How to complete this task — In the material below, identify each line bearing the word "Herr". Reproduce those lines.

════════════════

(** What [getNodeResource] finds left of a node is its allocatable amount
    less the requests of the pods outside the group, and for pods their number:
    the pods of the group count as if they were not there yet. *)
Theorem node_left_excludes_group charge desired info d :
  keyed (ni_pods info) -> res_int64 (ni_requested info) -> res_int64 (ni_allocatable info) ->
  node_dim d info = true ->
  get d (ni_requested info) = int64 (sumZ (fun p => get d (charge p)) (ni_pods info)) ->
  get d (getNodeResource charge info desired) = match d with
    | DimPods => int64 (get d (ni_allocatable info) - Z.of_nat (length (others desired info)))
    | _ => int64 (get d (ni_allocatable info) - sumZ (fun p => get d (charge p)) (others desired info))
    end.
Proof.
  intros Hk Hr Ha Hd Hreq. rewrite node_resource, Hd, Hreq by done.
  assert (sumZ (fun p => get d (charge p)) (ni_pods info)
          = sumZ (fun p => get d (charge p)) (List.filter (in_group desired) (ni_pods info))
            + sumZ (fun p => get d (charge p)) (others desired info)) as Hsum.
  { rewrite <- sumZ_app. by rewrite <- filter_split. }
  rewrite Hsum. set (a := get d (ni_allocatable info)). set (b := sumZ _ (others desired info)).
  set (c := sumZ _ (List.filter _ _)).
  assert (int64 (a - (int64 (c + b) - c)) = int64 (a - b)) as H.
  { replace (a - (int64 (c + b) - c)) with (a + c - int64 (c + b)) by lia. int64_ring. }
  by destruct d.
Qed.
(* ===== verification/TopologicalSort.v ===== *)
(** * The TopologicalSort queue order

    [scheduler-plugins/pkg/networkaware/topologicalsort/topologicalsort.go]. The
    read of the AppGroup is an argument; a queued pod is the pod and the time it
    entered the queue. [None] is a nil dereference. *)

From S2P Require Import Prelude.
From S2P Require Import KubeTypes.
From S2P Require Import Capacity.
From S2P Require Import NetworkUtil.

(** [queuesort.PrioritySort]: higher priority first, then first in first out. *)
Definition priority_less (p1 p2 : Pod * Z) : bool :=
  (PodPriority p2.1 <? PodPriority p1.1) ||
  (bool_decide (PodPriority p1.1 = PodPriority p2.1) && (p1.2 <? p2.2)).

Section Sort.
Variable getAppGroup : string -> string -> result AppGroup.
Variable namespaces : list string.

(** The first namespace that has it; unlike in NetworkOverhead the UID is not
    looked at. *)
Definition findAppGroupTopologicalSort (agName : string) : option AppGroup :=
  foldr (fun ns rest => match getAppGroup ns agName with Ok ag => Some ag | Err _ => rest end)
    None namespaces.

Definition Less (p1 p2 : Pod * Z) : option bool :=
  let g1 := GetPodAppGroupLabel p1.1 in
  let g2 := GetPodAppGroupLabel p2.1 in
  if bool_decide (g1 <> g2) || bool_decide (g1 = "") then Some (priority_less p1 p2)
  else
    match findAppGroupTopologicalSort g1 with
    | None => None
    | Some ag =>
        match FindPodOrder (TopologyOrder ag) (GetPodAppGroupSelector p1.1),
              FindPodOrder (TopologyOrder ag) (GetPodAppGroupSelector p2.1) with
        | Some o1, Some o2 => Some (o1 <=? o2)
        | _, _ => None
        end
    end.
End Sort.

════════════════

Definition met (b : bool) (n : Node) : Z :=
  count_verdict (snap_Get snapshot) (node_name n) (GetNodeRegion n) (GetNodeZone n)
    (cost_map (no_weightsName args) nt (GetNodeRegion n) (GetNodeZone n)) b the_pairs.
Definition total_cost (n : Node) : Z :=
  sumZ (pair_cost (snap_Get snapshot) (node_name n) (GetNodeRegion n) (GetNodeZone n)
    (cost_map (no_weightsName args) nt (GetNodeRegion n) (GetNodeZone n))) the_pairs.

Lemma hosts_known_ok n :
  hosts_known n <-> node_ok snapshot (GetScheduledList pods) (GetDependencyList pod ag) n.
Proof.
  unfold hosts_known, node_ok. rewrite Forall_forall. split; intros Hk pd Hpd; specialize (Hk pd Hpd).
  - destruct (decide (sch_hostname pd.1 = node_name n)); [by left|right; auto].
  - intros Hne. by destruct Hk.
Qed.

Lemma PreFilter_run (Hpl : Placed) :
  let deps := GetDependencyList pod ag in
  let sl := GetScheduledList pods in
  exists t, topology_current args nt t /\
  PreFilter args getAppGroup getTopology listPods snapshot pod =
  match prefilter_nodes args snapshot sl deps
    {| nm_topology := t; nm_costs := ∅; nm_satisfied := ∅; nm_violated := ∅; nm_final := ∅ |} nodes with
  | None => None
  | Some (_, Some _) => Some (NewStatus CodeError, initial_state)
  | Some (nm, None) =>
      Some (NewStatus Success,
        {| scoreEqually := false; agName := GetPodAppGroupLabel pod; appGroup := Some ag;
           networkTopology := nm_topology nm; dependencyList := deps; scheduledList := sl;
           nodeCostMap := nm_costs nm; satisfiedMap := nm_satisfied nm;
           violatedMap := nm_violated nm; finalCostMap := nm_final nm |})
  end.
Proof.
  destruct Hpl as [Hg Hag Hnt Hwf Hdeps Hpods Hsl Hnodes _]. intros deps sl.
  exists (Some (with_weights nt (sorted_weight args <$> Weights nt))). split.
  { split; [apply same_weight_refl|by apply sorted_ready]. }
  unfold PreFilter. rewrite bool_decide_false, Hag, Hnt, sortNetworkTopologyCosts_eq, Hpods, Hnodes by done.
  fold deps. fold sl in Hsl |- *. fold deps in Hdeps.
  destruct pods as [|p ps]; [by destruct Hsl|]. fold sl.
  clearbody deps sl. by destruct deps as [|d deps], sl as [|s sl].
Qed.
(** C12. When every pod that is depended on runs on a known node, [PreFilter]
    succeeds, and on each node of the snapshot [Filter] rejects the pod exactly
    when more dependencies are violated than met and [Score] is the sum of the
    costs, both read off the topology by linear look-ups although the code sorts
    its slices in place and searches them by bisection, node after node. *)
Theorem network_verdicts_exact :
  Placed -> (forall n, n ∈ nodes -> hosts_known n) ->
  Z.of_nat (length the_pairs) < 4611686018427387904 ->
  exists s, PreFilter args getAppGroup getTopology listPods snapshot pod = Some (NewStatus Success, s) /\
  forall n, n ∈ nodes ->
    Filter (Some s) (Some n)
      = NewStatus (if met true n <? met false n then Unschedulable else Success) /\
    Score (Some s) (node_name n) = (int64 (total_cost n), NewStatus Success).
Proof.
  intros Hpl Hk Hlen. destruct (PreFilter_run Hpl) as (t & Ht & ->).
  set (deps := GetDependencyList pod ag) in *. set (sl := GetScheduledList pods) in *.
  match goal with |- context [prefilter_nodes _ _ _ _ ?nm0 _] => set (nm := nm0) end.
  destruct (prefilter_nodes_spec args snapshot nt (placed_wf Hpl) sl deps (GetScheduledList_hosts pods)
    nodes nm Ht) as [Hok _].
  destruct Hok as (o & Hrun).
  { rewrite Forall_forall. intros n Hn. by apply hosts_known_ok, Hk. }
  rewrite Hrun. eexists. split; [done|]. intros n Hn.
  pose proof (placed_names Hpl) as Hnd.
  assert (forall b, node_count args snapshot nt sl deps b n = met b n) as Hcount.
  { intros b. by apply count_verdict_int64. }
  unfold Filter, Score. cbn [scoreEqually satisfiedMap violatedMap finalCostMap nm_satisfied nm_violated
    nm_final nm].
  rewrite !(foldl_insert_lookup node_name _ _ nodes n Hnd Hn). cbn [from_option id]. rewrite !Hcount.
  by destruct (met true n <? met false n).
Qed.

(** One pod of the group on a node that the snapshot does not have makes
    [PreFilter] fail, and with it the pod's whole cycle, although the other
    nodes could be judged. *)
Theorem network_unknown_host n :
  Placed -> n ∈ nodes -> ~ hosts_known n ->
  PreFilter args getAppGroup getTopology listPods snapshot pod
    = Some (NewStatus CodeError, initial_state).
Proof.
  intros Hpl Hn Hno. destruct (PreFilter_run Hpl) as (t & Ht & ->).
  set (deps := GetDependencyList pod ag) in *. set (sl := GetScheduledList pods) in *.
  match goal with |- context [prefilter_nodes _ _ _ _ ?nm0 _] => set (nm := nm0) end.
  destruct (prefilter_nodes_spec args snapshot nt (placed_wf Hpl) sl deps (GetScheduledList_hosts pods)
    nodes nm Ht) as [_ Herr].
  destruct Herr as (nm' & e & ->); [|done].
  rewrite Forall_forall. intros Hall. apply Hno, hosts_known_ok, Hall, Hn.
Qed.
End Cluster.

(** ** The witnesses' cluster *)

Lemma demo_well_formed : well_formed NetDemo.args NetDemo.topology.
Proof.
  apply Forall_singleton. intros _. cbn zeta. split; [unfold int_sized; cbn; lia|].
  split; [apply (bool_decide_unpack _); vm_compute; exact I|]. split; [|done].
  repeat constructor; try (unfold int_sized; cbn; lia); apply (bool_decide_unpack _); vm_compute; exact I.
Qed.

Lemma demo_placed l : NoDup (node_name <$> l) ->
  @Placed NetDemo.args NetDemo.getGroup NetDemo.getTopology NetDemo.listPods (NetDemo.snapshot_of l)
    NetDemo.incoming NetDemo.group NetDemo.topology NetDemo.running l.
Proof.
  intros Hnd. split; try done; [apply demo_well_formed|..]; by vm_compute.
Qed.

════════════════

Result for this exercise —
    nodes nm Ht) as [_ Herr].
  destruct Herr as (nm' & e & ->); [|done].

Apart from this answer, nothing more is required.